Stored items:
(** The paragraph shown when there is no news to report (line 231). *)
Definition NO_NEWS (query : pystr) : pystr :=
  py "No recent news articles were found specifically about " ++ query
  ++ py ". This could mean:\n- The topic is highly specialized\n- No major news coverage in recent days\n- Try a broader search term for more results".

(** One bullet per line, each line stripped. *)
Definition bullets (lines : list pystr) : pystr :=
  flat_map (fun line => py "- " ++ strip line ++ py "\n") lines.

(** The lines of a paper list that name a paper, and the lines of a news
    list that name an article. *)
Definition paper_lines (s : pystr) : list pystr :=
  List.filter (fun line => startswith (strip line) (py "**")) (split_lines s).

Definition news_lines (s : pystr) : list pystr :=
  List.filter (fun line => contains (py "**Article") line
                           || contains (py "**Title") line)
              (split_lines s).

(** What the two synthesizers return for a text. *)
Definition arxiv_summary (query s : pystr) : pystr :=
  if contains (py "Sample Paper") s then MOCK_PAPERS query
  else py "Found relevant academic research on **" ++ query ++ py "**:\n\n"
       ++ bullets (paper_lines s).

Definition news_summary (query s : pystr) : pystr :=
  if contains (py "No recent news") s || (length s <? 100)%nat
  then NO_NEWS query
  else py "Recent news coverage on **" ++ query ++ py "**:\n\n"
       ++ bullets (news_lines s).

(** The short QA answer that opens the fallback path (lines 119 to 121). *)
Definition fb_quick (outputs : gmap pystr pyval) : pystr :=
  match outputs !! py "qa_engine" with
  | Some v =>
      py "## 💡 Quick Answer\n\n" ++ py_str v ++ py "\n\n" ++ py "---\n\n"
  | None => []
  end.

(** The sections of the fallback path (lines 127 to 160). *)
Definition fb_research (query s : pystr) : pystr :=
  if contains (py "Found") s && contains (py "papers") s
  then py "## 🔬 Academic Research\n\n" ++ arxiv_summary query s ++ py "\n\n"
  else [].

Definition fb_developments (query s : pystr) : pystr :=
  if (50 <? length s)%nat
  then py "## 📰 Recent Developments\n\n" ++ news_summary query s ++ py "\n\n"
  else [].

Definition fb_sections (query : pystr) (outputs : gmap pystr pyval) : pystr :=
  shown (py "## 📚 Background\n\n") 50 (stored_text outputs (py "wikipedia_search"))
  ++ fb_research query (stored_text outputs (py "arxiv_summarizer"))
  ++ fb_developments query (stored_text outputs (py "news_fetcher"))
  ++ shown (py "## 💭 Sentiment Analysis\n\n") 20
       (stored_text outputs (py "sentiment_analyzer")).

(** Some section of the fallback path is shown. *)
Definition fb_has_content (outputs : gmap pystr pyval) : bool :=
  let papers := stored_text outputs (py "arxiv_summarizer") in
  (50 <? length (stored_text outputs (py "wikipedia_search")))%nat
  || (contains (py "Found") papers && contains (py "papers") papers)
  || (50 <? length (stored_text outputs (py "news_fetcher")))%nat
  || (20 <? length (stored_text outputs (py "sentiment_analyzer")))%nat.

(** The closing section of the fallback path (lines 173 to 176). *)
Definition fb_insights (query : pystr) (outputs : gmap pystr pyval) : pystr :=
  if fb_has_content outputs
  then py "## 🎯 Key Insights\n\n" ++ _generate_key_insights query outputs
       ++ py "\n\n"
  else [].

(** The same record without its 'output' key. *)
Definition without_output (r : record) : record :=
  Result (tool r) (status r) None.

(** The text holds one of the two phrases the resource scan looks for,
    whatever the case of its letters. *)
Definition triggers (s : pystr) : Prop :=
  occurs (py "successfully created") (lower s) ∨ occurs (py "generated") (lower s).

(** The text hints at a chart, and at a document. *)
Definition chart_hint (s : pystr) : Prop :=
  occurs (py ".png") s ∨ occurs (py "Chart") s.

Definition pdf_hint (s : pystr) : Prop :=
  occurs (py ".pdf") s ∨ occurs (py "PDF") s.

(** What one record with the text [s] adds to the list of files: nothing,
    one chart entry or one pdf entry, the chart test coming first. *)
Definition scan_pick (s : pystr) (pick : list (pystr * pyval)) : Prop :=
  (pick = [] ∧ ¬ (triggers s ∧ (chart_hint s ∨ pdf_hint s)))
  ∨ (pick = [(py "chart", VStr s)] ∧ triggers s ∧ chart_hint s)
  ∨ (pick = [(py "pdf", VStr s)] ∧ triggers s ∧ ¬ chart_hint s ∧ pdf_hint s).

(** * Properties *)

(** ** The literals *)

Example py_ascii : py "Error:" = [69; 114; 114; 111; 114; 58].
Proof. reflexivity. Qed.

Example py_newline : py "a\n\n" = [97; 10; 10].
Proof. reflexivity. Qed.

Example py_glyphs : py "❌✓📖" = [10060; 10003; 128214].
Proof. reflexivity. Qed.

Example str_of_nat_3 : str_of_nat 3 = py "3" /\ str_of_nat 120 = py "120".
Proof. split; reflexivity. Qed.

Example split_lines_ex : split_lines (py "ab\n\ncd\n") = [py "ab"; []; py "cd"; []].
Proof. reflexivity. Qed.

Example strip_ex : strip (py "  **x y** \n") = py "**x y**".
Proof. reflexivity. Qed.

(** ** Texts: prefixes and occurrences *)

Lemma startswith_prefix (s p : pystr) :
  startswith s p = true ↔ p `prefix_of` s.
Proof.
  revert s. induction p as [|c p IH]; intros s; simpl.
  - destruct s; (split; [intros _; apply prefix_nil | done]).
  - destruct s as [|d s]; simpl.
    + split; [done | intros H; by apply prefix_nil_inv in H].
    + rewrite andb_true_iff, N.eqb_eq, IH. split.
      * intros [-> Hp]. by apply prefix_cons.
      * intros H. split; [by eapply prefix_cons_inv_1 | by eapply prefix_cons_inv_2].
Qed.

Lemma startswith_false (s p : pystr) :
  startswith s p = false ↔ ¬ p `prefix_of` s.
Proof.
  rewrite <- startswith_prefix. destruct (startswith s p); split; done.
Qed.

Lemma occurs_prefix (needle s : pystr) : needle `prefix_of` s → occurs needle s.
Proof. intros [k ->]. by exists [], k. Qed.

Lemma occurs_cons (needle : pystr) c s : occurs needle s → occurs needle (c :: s).
Proof. intros (pre & post & ->). by exists (c :: pre), post. Qed.

Lemma occurs_app_l (needle a b : pystr) : occurs needle a → occurs needle (a ++ b).
Proof.
  intros (pre & post & ->). exists pre, (post ++ b). by rewrite <- !app_assoc.
Qed.

Lemma occurs_app_r (needle a b : pystr) : occurs needle b → occurs needle (a ++ b).
Proof.
  intros (pre & post & ->). exists (a ++ pre), post. by rewrite <- !app_assoc.
Qed.

Lemma occurs_here (needle a b : pystr) : occurs needle (a ++ needle ++ b).
Proof. by exists a, b. Qed.

Lemma occurs_refl (s : pystr) : occurs s s.
Proof. exists [], []. by rewrite app_nil_r. Qed.

Lemma occurs_trans (n m s : pystr) : occurs n m → occurs m s → occurs n s.
Proof.
  intros (p1 & q1 & ->) (p2 & q2 & ->).
  exists (p2 ++ p1), (q1 ++ q2). by rewrite <- !app_assoc.
Qed.

Lemma contains_cons (needle : pystr) c s :
  contains needle (c :: s) = startswith (c :: s) needle || contains needle s.
Proof. reflexivity. Qed.

Lemma contains_nil (needle : pystr) : contains needle [] = startswith [] needle.
Proof. unfold contains. apply orb_false_r. Qed.

Lemma contains_occurs (needle s : pystr) :
  contains needle s = true ↔ occurs needle s.
Proof.
  induction s as [|c s IH].
  - rewrite contains_nil, startswith_prefix. split; [apply occurs_prefix|].
    intros (pre & post & H). symmetry in H.
    apply app_eq_nil in H as [-> H]. apply app_eq_nil in H as [-> _]. done.
  - rewrite contains_cons, orb_true_iff, startswith_prefix, IH. split.
    + intros [H|H]; [by apply occurs_prefix | by apply occurs_cons].
    + intros (pre & post & H). destruct pre as [|d pre]; simpl in H.
      * left. exists post. done.
      * right. injection H as _ ->. by exists pre, post.
Qed.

▶ _Exercise requirements_
Starting with the line with "Lemma occurs_trans (n" above and going on through the line with "contains needle (c", transcribe every line exactly, both ends included, and add nothing.

▶ _Answer box_
Lemma occurs_trans (n m s : pystr) : occurs n m → occurs m s → occurs n s.
Proof.
  intros (p1 & q1 & ->) (p2 & q2 & ->).
  exists (p2 ++ p1), (q1 ++ q2). by rewrite <- !app_assoc.
Qed.

Lemma contains_cons (needle : pystr) c s :
  contains needle (c :: s) = startswith (c :: s) needle || contains needle s.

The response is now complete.